Cytoprotective effect of somatostatin in a rat model of hepatic ischemic reperfusion

To evaluate the possible cytoprotective effect of somatostatin in hepatic ischemic reperfusion injury we used 75 adult male Wistar rats randomly separated into four groups. The rats in group 1 underwent sham operations, and those in group 2 underwent resection of the median and left lateral lobes. The rats in group 3 underwent a 90‐min period of ischemia of the right lateral lobe, which we induced by temporarily occluding the right portal vein and the hepatic artery.
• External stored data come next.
(* ===== verification/CompactionFacts.v ===== *)
(** * What compaction may take away

    One pass of [compact_stream] as a relation between the log before and the
    log after: a floor rises only to an op every known device acknowledged,
    below the tip and past its retention, and a row goes only under a floor,
    when it is applied, of a kind the merge state holds whole, and nothing
    waits for it. *)

From Stdlib Require Import ZArith Lia.
From stdpp Require Import base tactics decidable countable option gmap sorting strings numbers list.
From S2P Require Import Prelude Bytes Hlc Cbor Wire Envelope EnvelopeFacts EnvelopeSeal Chain ChainFacts ChainPrefix ChainEvidence Compaction ChainHistory.
Open Scope Z_scope.
#[local] Opaque compactable_kinds removable.

Section pass.
Context `{Ciborium, Crypto} {W : Pos → Prop}.
Context (stream me : bytes) (known : list bytes) (cutoff now : Z).

Record raised (db : Log) (c : Chn) (f : Floor) : Prop := {
  ra_stream : c.1 = stream;
  ra_above : floor_seq db c < fl_seq f < cursor_of db c;
  ra_acked : ∀ k, k ∈ known → k ≠ me → fl_seq f ≤ ack_of db stream k c.2;
  ra_row : ∃ r, ops db !! (c, fl_seq f) = Some r ∧ r_ts_ms r ≤ cutoff ∧ fl_op_hash f = hash_of_stored (r_envelope r);
}.

(** [db'] is [db] with some floors raised and some covered rows gone. *)
Record shrunk (db db' : Log) : Prop := {
  sh_cursors : sync_cursors db' = sync_cursors db;
  sh_frontiers : peer_frontiers db' = peer_frontiers db;
  sh_parked : parked_ops db' = parked_ops db;
  sh_pending : pending_groups db' = pending_groups db;
  sh_outbox : ∀ id, outbox db' !! id = Some None ↔ outbox db !! id = Some None;
  sh_rows : ∀ p r', ops db' !! p = Some r' → ∃ r, ops db !! p = Some r ∧ op_of r = op_of r';
  sh_floor : ∀ c, floor_of db' c = floor_of db c ∨ ∃ f, floor_of db' c = Some f ∧ raised db c f;
  sh_gone : ∀ p r, ops db !! p = Some r → ops db' !! p = None →
    p.1.1 = stream ∧ p.2 ≤ floor_seq db' p.1 ∧ r_inner_kind r ∈ compactable_kinds ∧ is_Some (r_applied_at r) ∧
    (r_op_id r ∉ parked_ops db) ∧ pending_groups db !! r_op_id r = None ∧ outbox db !! r_op_id r ≠ Some None;
}.

Lemma shrunk_tables db db' : tables db' = tables db → shrunk db db'.
Proof.
  intros Ht. pose proof Ht as Ht'. unfold tables in Ht'. injection Ht' as Ho Hp Hg Hx Hf Hc He Hk Hr.
  split; try done.
  - intros id. by rewrite Hx.
  - intros p r'. by apply tables_row.
  - intros c. left. unfold floor_of. by rewrite Hf.
  - intros p r Hrow Hn. destruct (tables_row db' db p r (eq_sym Ht) Hrow) as (r' & Hr' & _).
    by pose proof (eq_trans (eq_sym Hr') Hn).
Qed.

Lemma shrunk_floor_seq db db' c : shrunk db db' → floor_seq db c ≤ floor_seq db' c.
Proof.
  intros Hs. unfold floor_seq. destruct (sh_floor _ _ Hs c) as [->|(f & -> & Hf)]; [done|].
  pose proof (ra_above _ _ _ Hf) as Ha. unfold floor_seq in Ha. simpl. lia.
Qed.
Lemma shrunk_cursor db db' c : shrunk db db' → cursor_of db' c = cursor_of db c.
Proof. intros Hs. unfold cursor_of. by rewrite (sh_cursors _ _ Hs). Qed.
Lemma shrunk_ack db db' s k d : shrunk db db' → ack_of db' s k d = ack_of db s k d.
Proof. intros Hs. unfold ack_of. by rewrite (sh_frontiers _ _ Hs). Qed.

Lemma raised_earlier db db' c f : shrunk db db' → raised db' c f → raised db c f.
Proof.
  intros Hs [H1 H2 H3 (r' & Hr' & Hts & Hh)]. rewrite (shrunk_cursor _ _ c Hs) in H2. pose proof (shrunk_floor_seq _ _ c Hs).
  split; [done|lia| |].
  - intros k. rewrite <-(shrunk_ack _ _ stream k c.2 Hs). auto.
  - destruct (sh_rows _ _ Hs _ _ Hr') as (r & Hr & Hop). unfold op_of in Hop. injection Hop as _ Ht He _ _.
    exists r. rewrite Ht, He. done.
Qed.

#[export] Instance shrunk_refl : Reflexive shrunk.
Proof. intros db. by apply shrunk_tables. Qed.
#[export] Instance shrunk_trans : Transitive shrunk.
Proof.
  intros db db1 db2 H1 H2. split.
  - by rewrite (sh_cursors _ _ H2), (sh_cursors _ _ H1).
  - by rewrite (sh_frontiers _ _ H2), (sh_frontiers _ _ H1).
  - by rewrite (sh_parked _ _ H2), (sh_parked _ _ H1).
  - by rewrite (sh_pending _ _ H2), (sh_pending _ _ H1).
  - intros id. by rewrite (sh_outbox _ _ H2), (sh_outbox _ _ H1).
  - intros p r2 Hr2. destruct (sh_rows _ _ H2 _ _ Hr2) as (r1 & Hr1 & E1). destruct (sh_rows _ _ H1 _ _ Hr1) as (r & Hr & E).
    exists r. split; [done|congruence].
  - intros c. destruct (sh_floor _ _ H2 c) as [E2|(f & E2 & Hf)].
    + rewrite E2. by apply sh_floor.
    + right. exists f. split; [done|]. by eapply raised_earlier.
  - intros p r Hr Hn. destruct (ops db1 !! p) as [r1|] eqn:E1.
    + destruct (sh_rows _ _ H1 _ _ E1) as (r' & Hr' & Hop). assert (r' = r) as -> by (pose proof (eq_trans (eq_sym Hr') Hr); congruence).
      unfold op_of in Hop. injection Hop as Hid _ _ Hk Ha.
      destruct (sh_gone _ _ H2 _ _ E1 Hn) as (? & ? & ? & ? & Hp & Hg & Ho). rewrite Hid, Hk, Ha.
      rewrite (sh_parked _ _ H1) in Hp. rewrite (sh_pending _ _ H1) in Hg. rewrite (sh_outbox _ _ H1) in Ho. done.
    + destruct (sh_gone _ _ H1 _ _ Hr E1) as (? & Hle & ?). pose proof (shrunk_floor_seq _ _ p.1 H2).
      split; [done|]. split; [lia|done].
Qed.

(** ** The floor a device's ops may be raised to *)

Lemma acknowledged_le db c cursor :
  acknowledged db stream c me known cursor ≤ cursor ∧
  ∀ k, k ∈ known → k ≠ me → acknowledged db stream c me known cursor ≤ ack_of db stream k c.
Proof.
  unfold acknowledged. generalize cursor. induction known as [|x l IH]; intros n; simpl.
  - split; [done|]. by intros k ?%not_elem_of_nil.
  - destruct (IH (if decide (x = me) then n else Z.min n (ack_of db stream x c))) as [Hn Hk]. split.
    + case_decide; lia.
    + intros k [->|Hin]%elem_of_cons Hne; [|by apply Hk]. rewrite decide_False in * by done. lia.
Qed.

Lemma floor_target_spec CL db d cursor t :
  log_inv W CL db → cursor = cursor_of db (chn stream d) →
  floor_target db (chn stream d) me known cursor cutoff = Some t →
  floor_seq db (chn stream d) < t < cursor ∧ (∀ k, k ∈ known → k ≠ me → t ≤ ack_of db stream k d) ∧
  ∃ r, ops db !! (chn stream d, t) = Some r ∧ r_ts_ms r ≤ cutoff.
Proof.
  intros Hinv Hc. unfold floor_target. case_decide as Hlim; [done|]. intros [Hin _]%sql_max_Some.
  apply elem_of_row_seqs in Hin as (r & Hr & HP). rewrite !andb_true_iff, !bool_decide_eq_true in HP.
  destruct HP as [[Hlo Hhi] Hts]. destruct (acknowledged_le db d cursor) as [_ Hack]. simpl in *.
  pose proof (po_floor _ _ (li_prefix _ _ Hinv (chn stream d))) as Hpf. pose proof (li_room _ _ Hinv (chn stream d)) as Hroom.
  unfold i64_of, sat_sub in *. split_and!; [lia|lia| |].
  - intros k Hk Hne. specialize (Hack k Hk Hne). lia.
  - exists r. split; [done|lia].
Qed.

(** ** One device of the pass *)

(** Raising a floor and deleting under it. *)
Definition lowered (c : Chn) (f : Floor) (db : Log) : Log := (delete_rows c (fl_seq f) (on_floors <[c := f]> db)).1.

Lemma lowered_floor c f db c' : floor_of (lowered c f db) c' = if decide (c' = c) then Some f else floor_of db c'.
Proof.
  unfold lowered, delete_rows, floor_of. simpl. case_decide; [subst; apply lookup_insert_eq|by apply lookup_insert_ne].
Qed.

Lemma lowered_gone c f db p r :
  ops db !! p = Some r → ops (lowered c f db) !! p = None → removed_ok (on_floors <[c := f]> db) c (fl_seq f) p r.
Proof.
  intros Hr Hn. apply removable_spec. destruct (removable _ c (fl_seq f) p r) eqn:E; [done|].
  assert (ops (lowered c f db) !! p = Some r) as Hx by (by apply delete_rows_lookup).
  by pose proof (eq_trans (eq_sym Hx) Hn).
Qed.
Lemma lowered_row c f db p r : ops (lowered c f db) !! p = Some r → ops db !! p = Some r.
Proof. intros Hx. exact (proj1 (proj1 (delete_rows_lookup c (fl_seq f) _ p r) Hx)). Qed.

Lemma lowered_compacted c f db :
  held db (c, fl_seq f) = Some (fl_op_hash f) → floor_seq db c < fl_seq f < i64_max → fl_seq f ≤ cursor_of db c →
  compacted c f db (lowered c f db).
Proof.
  intros Hh Hs Hc. split; try done.
  - apply lowered_row.
  - intros p r Hr Hn. by destruct (lowered_gone _ _ _ _ _ Hr Hn).
Qed.

Lemma lowered_outbox c f db id : outbox (lowered c f db) !! id = Some None ↔ outbox db !! id = Some None.
Proof.
  unfold lowered, delete_rows. simpl. rewrite map_lookup_filter_Some. split; [by intros [? _]|].
  intros Hid. split; [done|]. simpl. intros Hin. apply list_elem_of_fmap in Hin as (r & -> & Hin).
  apply list_elem_of_fmap in Hin as ([p r'] & -> & Hin). apply elem_of_map_to_list, map_lookup_filter_Some in Hin as [Hp Hrm].
  simpl in *. by destruct (removable_spec _ _ _ _ _ Hrm).
Qed.

Lemma lowered_shrunk c f db : c.1 = stream → raised db c f → shrunk db (lowered c f db).
Proof.
  intros Hcs Hra. split; try done.
  - intros id. apply lowered_outbox.
  - intros p r' Hr'%lowered_row. by exists r'.
  - intros c'. rewrite lowered_floor. case_decide; [subst|by left]. right. by exists f.
  - intros p r Hr Hn. destruct (lowered_gone _ _ _ _ _ Hr Hn) as [Hpc Hle Ha Hk Hpk Hpg Hob _].
    rewrite <-Hpc in Hcs. unfold floor_seq. rewrite lowered_floor, decide_True by done. done.
Qed.

(** What one device's step does: nothing, a fold of its chain, or that and a
    floor raised to an acknowledged op. *)
Inductive device_step (c : Chn) (n : Z) (db : Log) : Log → Prop :=
| step_none : device_step c n db db
| step_folded t : device_step c n db (held_op_hash (fold_chain c n now db) c t).1
| step_raised f :
    let mid := (held_op_hash (fold_chain c n now db) c (fl_seq f)).1 in
    raised db c f → held mid (c, fl_seq f) = Some (fl_op_hash f) → root_at mid c (fl_seq f) = Some (fl_root f) →
    device_step c n db (lowered c f mid).

Lemma compact_device_cases CL db d n a b :
  log_inv W CL db → sync_cursors db !! chn stream d = Some n →
  device_step (chn stream d) n db (compact_device stream me known cutoff now (db, a, b) (d, n)).1.1.
Proof.
  intros Hinv Hcur. unfold compact_device. simpl. set (c := chn stream d).
  assert (cursor_of db c = n) as Hcn by (unfold cursor_of, c; by rewrite Hcur).
  pose proof (po_floor _ _ (li_prefix _ _ Hinv c)) as Hpf. pose proof (li_room _ _ Hinv c) as Hroom.
  rewrite (Z.max_l n 0) by lia.
  destruct (floor_target db c me known n cutoff) as [t|] eqn:Et; [|apply step_none].
  destruct (floor_target_spec CL db d n t Hinv (eq_sym Hcn) Et) as (Hbetween & Hack & r & Hr & Hts). fold c in Hbetween, Hr.
  rewrite (Z.max_l t 0) by lia.
  pose proof (fold_chain_quiet c n now db (li_wf _ _ Hinv)) as Hq1. pose proof (step_folded c n db t) as Hfolded.
  pose proof (step_raised c n db) as Hraised. set (db1 := fold_chain c n now db) in *.
  pose proof (inv_quiet _ _ _ Hq1 Hinv) as Hinv1.
  destruct (held_op_hash_spec db1 c t (li_wf _ _ Hinv1)) as (db2 & Heq & Hv2 & _ & _). rewrite Heq in *. cbn [fst] in *.
  assert (held db (c, t) = Some (hash_of_stored (r_envelope r))) as Hh by (unfold held; by rewrite (stored_lookup _ _ _ Hr)).
  assert (held db1 (at_seq c t) = Some (hash_of_stored (r_envelope r))) as Hh1.
  { rewrite (held_view db1 db) by (by apply Hq1). unfold at_seq. by rewrite i64_seq by lia. }
  rewrite Hh1. destruct (root_at db2 c t) as [root|] eqn:Eroot; [|exact Hfolded].
  set (f := mkFloor t _ root _). unfold raise_floor. change (fl_seq f) with t.
  assert (floor_seq db2 c = floor_seq db c) as Hfs2.
  { unfold floor_seq, floor_of. destruct (view_inv _ _ Hv2) as (_ & -> & _). destruct (view_inv _ _ (q_view _ _ Hq1)) as (_ & -> & _). done. }
  rewrite decide_False by lia. specialize (Hraised f). change (fl_seq f) with t in Hraised. rewrite Heq in Hraised. simpl in Hraised.
  unfold lowered in Hraised. change (fl_seq f) with t in Hraised.
  cbn [fst]. apply Hraised; [|..|exact Eroot].
  - split; simpl; [done|lia|done|]. by exists r.
  - rewrite (held_view db2 db); [done|]. by rewrite Hv2, (q_view _ _ Hq1).
Qed.

Lemma device_mid CL db c n t :
  log_inv W CL db → let mid := (held_op_hash (fold_chain c n now db) c t).1 in tables mid = tables db ∧ quiet db mid.
Proof.
  intros Hinv. simpl. pose proof (fold_chain_quiet c n now db (li_wf _ _ Hinv)) as Hq. split.
  - by rewrite tables_held, tables_fold_chain.
  - etrans; [exact Hq|]. apply held_op_hash_quiet. apply Hq, Hinv.
Qed.

Lemma raised_compacted CL db c f mid :
  log_inv W CL db → quiet db mid → raised db c f → held mid (c, fl_seq f) = Some (fl_op_hash f) →
  compacted c f mid (lowered c f mid).
Proof.
  intros Hinv Hq Hra Hh. pose proof (ra_above _ _ _ Hra). pose proof (li_room _ _ Hinv c).
  apply lowered_compacted; [done| |rewrite (quiet_cursor _ _ c Hq); lia].
  unfold floor_seq in *. rewrite (quiet_floor _ _ c Hq). lia.
Qed.

Lemma device_step_spec CL db c n db' :
  log_inv W CL db → device_step c n db db' → log_inv W CL db' ∧ shrunk db db'.
Proof.
  intros Hinv [|t|f mid Hra Hh Hroot]; [by split| |].
  - destruct (device_mid CL db c n t Hinv) as [Ht Hq]. split; [by eapply inv_quiet|by apply shrunk_tables].
  - destruct (device_mid CL db c n (fl_seq f) Hinv) as [Ht Hq]. fold mid in Ht, Hq. split.
    + eapply (compacted_inv c f mid); [by eapply raised_compacted|by eapply inv_quiet].
    + etrans; [by apply shrunk_tables|]. apply lowered_shrunk; [by apply Hra|].
      eapply (raised_earlier mid db); [by apply shrunk_tables|done].
Qed.

Lemma compact_devices_spec CL l db a b :
  log_inv W CL db → (∀ d n, (d, n) ∈ l → sync_cursors db !! chn stream d = Some n) →
  let db' := (foldl (compact_device stream me known cutoff now) (db, a, b) l).1.1 in log_inv W CL db' ∧ shrunk db db'.
Proof.
  revert db a b. induction l as [|[d n] l IH]; intros db a b Hinv Hl; [done|]. cbn [foldl].
  pose proof (compact_device_cases CL db d n a b Hinv (Hl d n ltac:(by left))) as Hstep.
  destruct (device_step_spec CL db _ _ _ Hinv Hstep) as [Hinv1 Hsh1]. clear Hstep.
  destruct (compact_device _ _ _ _ _ _ _) as [[db1 a1] b1]. simpl in Hinv1, Hsh1.
  destruct (IH db1 a1 b1 Hinv1) as [Hinv2 Hsh2].
  - intros d' n' Hin. rewrite (sh_cursors _ _ Hsh1). apply Hl. by right.
  - split; [done|by etrans].
Qed.
End pass.

Section stream.
Context `{Ciborium, Crypto} {W : Pos → Prop}.

Lemma elem_of_all_cursors db stream d n : (d, n) ∈ all_cursors db stream → sync_cursors db !! chn stream d = Some n.
Proof.
  unfold all_cursors. rewrite elem_of_isort, list_elem_of_omap. intros ([[s d'] m] & Hin & Hx). apply elem_of_map_to_list in Hin.
  case_decide; [|done]. injection Hx as <- <-. by subst.
Qed.

Lemma compact_stream_spec CL m head me stream policy now db :
  log_inv W CL db →
  let db' := (compact_stream m head me stream policy now db).1.1.1 in
  let known := known_devices db m head me stream now (known_device_window_ms policy) in
  log_inv W CL db' ∧ shrunk stream me known (sat_sub now (retention_ms policy)) db db'.
Proof. intros Hinv. unfold compact_stream. simpl. apply compact_devices_spec; [done|]. apply elem_of_all_cursors. Qed.
End stream.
On restoration of flow to the right lateral lobe, the median and left lateral lobes (about 80% of total liver mass) were excised (and later assayed for thymidine kinase basal activity). The rats in group 4 were given the same treatment as group 3 rats except that a saline solution of somatostatin was infused at a rate of 2 μg/min starting at laparotomy and lasting 24 hr. The rats in groups 1, 2 and 3 were infused with saline. Rats in groups 2, 3 and 4 were randomly assigned to two subgroups; one of these subgroups was observed until spontaneous death, and rats in the other group were killed 24 hr after the procedure for obtaining peripheral blood and liver samples. Somatostatin infusion improved the animals' survival rates from 0% (group 3) to 60% (group 4) (p < 0.05) and decreased bilirubin levels (0.78 ± 0.17 mg/dl, n = 15 [group 4] vs. 1.69 ± 0.04 mg/dl, n = 15 [group 3]; p < 0.05). Hepatectomy alone (group 2) increased thymidine kinase activity from a basal level of 164.4 ± 6.9 pmol/mg to a level of 253.6 ± 7.6 pmol/mg of protein after 24 hr (n = 10, p < 0.001). In ischemic reperfusion groups (3 and 4) thymidine kinase activity was not modified. Our results suggest a cytoprotective effect for somatostatin. Although the exact mechanism of this action at the cellular level is unknown, it seems to be unrelated to an early increment in hepatocyte regeneration.